This is a very dangerous memory resident parasitic Win16 virus. It infects Win16 NE EXE files (NewExe) and DOS EXE files. It is polymorphic in both Win16 NE and DOS EXE files. While infecting NE files, the virus creates a new section at the end of a file, encrypts and writes its code there, then modifies the necessary NE header fields. While infecting DOS EXE files, the virus writes its code to the end of the file, and modifies the DOS EXE header. The virus infection routine is buggy, and in some cases corrupts NE EXE files.
While infecting a file, the virus also checks the system date and time, and starting from the 16th of any month, depending on the system seconds counter, tries to erase data on the A: drive.
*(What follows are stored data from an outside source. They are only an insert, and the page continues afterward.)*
Variables (INPUT_DIR OUTPUT_DIR : string).
Variable open_doc : string -> option Document.

Local Abbreviation run_file := (main_file INPUT_DIR OUTPUT_DIR open_doc).
Local Abbreviation run_main := (main INPUT_DIR OUTPUT_DIR open_doc).
Local Abbreviation json_path := (output_path_of OUTPUT_DIR).
Local Abbreviation is_converted := (converted INPUT_DIR open_doc).

Lemma main_file_not_converted (w : World) (filename : string) :
  is_converted filename = false ->
  output_files (run_file w filename) = output_files w.
Proof.
  unfold converted, main_file. intros H.
  destruct (is_pdf_name filename); [|reflexivity].
  destruct (open_doc (Os.join INPUT_DIR filename)); [discriminate | reflexivity].
Qed.

Lemma main_file_converted (w : World) (filename : string) :
  is_converted filename = true ->
  exists doc,
    open_doc (Os.join INPUT_DIR filename) = Some doc /\
    is_pdf_name filename = true /\
    output_files (run_file w filename) =
      <[json_path filename := process_pdf doc]> (output_files w).
Proof.
  unfold converted, main_file. intros H.
  destruct (is_pdf_name filename); [|discriminate].
  destruct (open_doc (Os.join INPUT_DIR filename)) as [doc|]; [|discriminate].
  exists doc. auto.
Qed.

Lemma main_file_other_path (w : World) (filename path : string) :
  path <> json_path filename ->
  output_files (run_file w filename) !! path = output_files w !! path.
Proof.
  intros Hne. destruct (is_converted filename) eqn:Hc.
  - destruct (main_file_converted w filename Hc) as (doc & _ & _ & ->).
    apply lookup_insert_ne. congruence.
  - rewrite (main_file_not_converted w filename Hc). reflexivity.
Qed.

(** Files that are not converted do not count. *)
Lemma fold_main_file_filter (names : list string) (w w' : World) :
  output_files w = output_files w' ->
  output_files (fold_left run_file names w) =
  output_files (fold_left run_file (List.filter is_converted names) w').
Proof.
  revert w w'. induction names as [|f names IH]; intros w w' E; simpl; [exact E|].
  destruct (is_converted f) eqn:Hc; simpl.
  - apply IH.
    destruct (main_file_converted w f Hc) as (doc & Hd & _ & ->).
    destruct (main_file_converted w' f Hc) as (doc' & Hd' & _ & ->).
    rewrite E. congruence.
  - apply IH. rewrite (main_file_not_converted w f Hc). exact E.
Qed.

Lemma fold_main_file_untouched (names : list string) (w : World) (path : string) :
  (forall g, In g names -> is_converted g = true -> json_path g <> path) ->
  output_files (fold_left run_file names w) !! path = output_files w !! path.
Proof.
  revert w. induction names as [|f names IH]; intros w H; simpl; [reflexivity|].
  rewrite IH by (intros g Hg; apply H; right; exact Hg).
  destruct (is_converted f) eqn:Hc.
  - apply main_file_other_path. intros E. apply (H f); auto. left. reflexivity.
  - rewrite (main_file_not_converted w f Hc). reflexivity.
Qed.

(** X12: entries of the input directory that are not PDF names, and PDF
    names whose document cannot be processed, leave the output files as
    they are: [main] writes the same files with the same data as on the
    listing from which those entries are removed. *)
Theorem main_output_ignores_unconverted (w : World) (names : list string) :
  input_listing w = Some names ->
  output_files (run_main w) =
  output_files (run_main {| input_listing := Some (List.filter is_converted names);
                        output_exists := output_exists w;
                        output_files := output_files w;
                        printed := printed w |}).
Proof.
  intros H. unfold main. rewrite H. simpl.
  apply fold_main_file_filter. reflexivity.
Qed.

(** X13: the last writer wins.  An entry that is a PDF name and whose
    document opens has its outline in its JSON file when [main] returns,
    provided no converted entry later in the listing has the same JSON
    path (as 'a.pdf' and 'a.PDF' have). *)
Theorem main_writes_outline
    (w : World) (earlier later : list string) (filename : string) (doc : Document) :
  input_listing w = Some (earlier ++ filename :: later)%list ->
  is_pdf_name filename = true ->
  open_doc (Os.join INPUT_DIR filename) = Some doc ->
  (forall g, In g later -> is_converted g = true ->
             json_path g <> json_path filename) ->
  output_files (run_main w) !! json_path filename = Some (process_pdf doc).
Proof.
  intros H Hpdf Hdoc Hlater. unfold main. rewrite H.
  rewrite fold_left_app. simpl.
  rewrite (fold_main_file_untouched later _ _ Hlater).
  unfold main_file at 1. rewrite Hpdf, Hdoc. simpl.
  apply lookup_insert_eq.
Qed.

Lemma fold_main_file_changed (names : list string) (w0 : World) (path : string) :
  output_files (fold_left run_file names w0) !! path <> output_files w0 !! path ->
  exists filename doc,
    In filename names /\
    is_pdf_name filename = true /\
    open_doc (Os.join INPUT_DIR filename) = Some doc /\
    path = json_path filename /\
    output_files (fold_left run_file names w0) !! path = Some (process_pdf doc).
Proof.
  induction names as [|f names IH] using rev_ind; intros Hne; simpl in Hne;
    [contradiction|].
  rewrite fold_left_app in *. simpl in *.
  destruct (decide (path = json_path f)) as [E | E].
  - destruct (is_converted f) eqn:Hc.
    + destruct (main_file_converted (fold_left run_file names w0) f Hc)
        as (doc & Hd & Hp & Hw).
      exists f, doc. rewrite Hw, E. repeat split; auto.
      * apply in_or_app. right. left. reflexivity.
      * apply lookup_insert_eq.
    + rewrite (main_file_not_converted _ f Hc) in *.
      destruct (IH Hne) as (g & doc & Hg & Hp & Hd & Hpath & Hl).
      exists g, doc. repeat split; auto. apply in_or_app. left. exact Hg.
  - rewrite (main_file_other_path _ f path E) in *.
    destruct (IH Hne) as (g & doc & Hg & Hp & Hd & Hpath & Hl).
    exists g, doc. repeat split; auto. apply in_or_app. left. exact Hg.
Qed.

(** X14: [main] touches no other file.  A path whose content differs
    after [main] is the JSON path of an entry of the input directory that
    is a PDF name and whose document opens, and it then holds the result
    of [process_pdf] on such a document. *)
Theorem main_touches_only_json_of_pdfs (w : World) (path : string) :
  output_files (run_main w) !! path <> output_files w !! path ->
  exists names filename doc,
    input_listing w = Some names /\
    In filename names /\
    is_pdf_name filename = true /\
    open_doc (Os.join INPUT_DIR filename) = Some doc /\
    path = json_path filename /\
    output_files (run_main w) !! path = Some (process_pdf doc).
Proof.
  unfold main. destruct (input_listing w) as [names|] eqn:H;
    [|intros Hne; exfalso; apply Hne; reflexivity].
  intros Hne.
  destruct (fold_main_file_changed names
              {| input_listing := Some names; output_exists := true;
                 output_files := output_files w; printed := printed w |}
              path Hne)
    as (f & doc & Hin & Hp & Hd & Hpath & Hl).
  exists names, f, doc. auto 10.
Qed.

End Main_properties.

(** * The further properties on the sample documents *)

Lemma outline_levels_witness :
  In {| level := "H3"; text := "Overview"; page := 2 |}
     (outline (process_pdf scenario_doc)) /\
  In "H3" ["H1"; "H2"; "H3"; "H4"].
Proof.
  assert (H : In {| level := "H3"; text := "Overview"; page := 2 |}
                 (outline (process_pdf scenario_doc)))
    by (vm_compute; auto).
  split; [exact H|].
  exact (outline_levels scenario_doc _ H).
Defined.

Lemma outline_pages_in_range_witness :
  In {| level := "H3"; text := "Details"; page := 3 |}
     (outline (process_pdf scenario_doc)) /\
  (1 <= 3 <= length scenario_doc)%nat.
Proof.
  assert (H : In {| level := "H3"; text := "Details"; page := 3 |}
                 (outline (process_pdf scenario_doc)))
    by (vm_compute; auto).
  split; [exact H|].
  exact (outline_pages_in_range scenario_doc _ H).
Defined.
To stay "memory resident," the virus drops the VxD module that is the main part of its code. This module is dropped to the Windows system directory with the WINP16.386 name, and the virus then registers it in the SYSTEM.INI file in the [386Enh] section to force Windows to load a virus' VxD module upon each booting. The modified entry in SYSTEM.INI file appears as follows:
When Windows loads this VxD module, the virus memory installation routine takes control. It hooks the INT 21h chain (DOS functions), intercepts file execution and upon any file start, searches for EXE files in the current directory and infects them. The virus checks the file names and does not infect the following files: APV.EXE (mistyped AVP.EXE?), SCAN*.EXE, TBAV*.EXE, DRWE*.EXE, AIDS*.EXE, KRNL*.EXE, WIN3*.EXE, and VICT*.EXE.
The virus' "resident" mode works under both Win16 and Win9x, so the virus is able to infect not only Win16 system, but Win9x also, and affect NE EXE files in Win9x directories.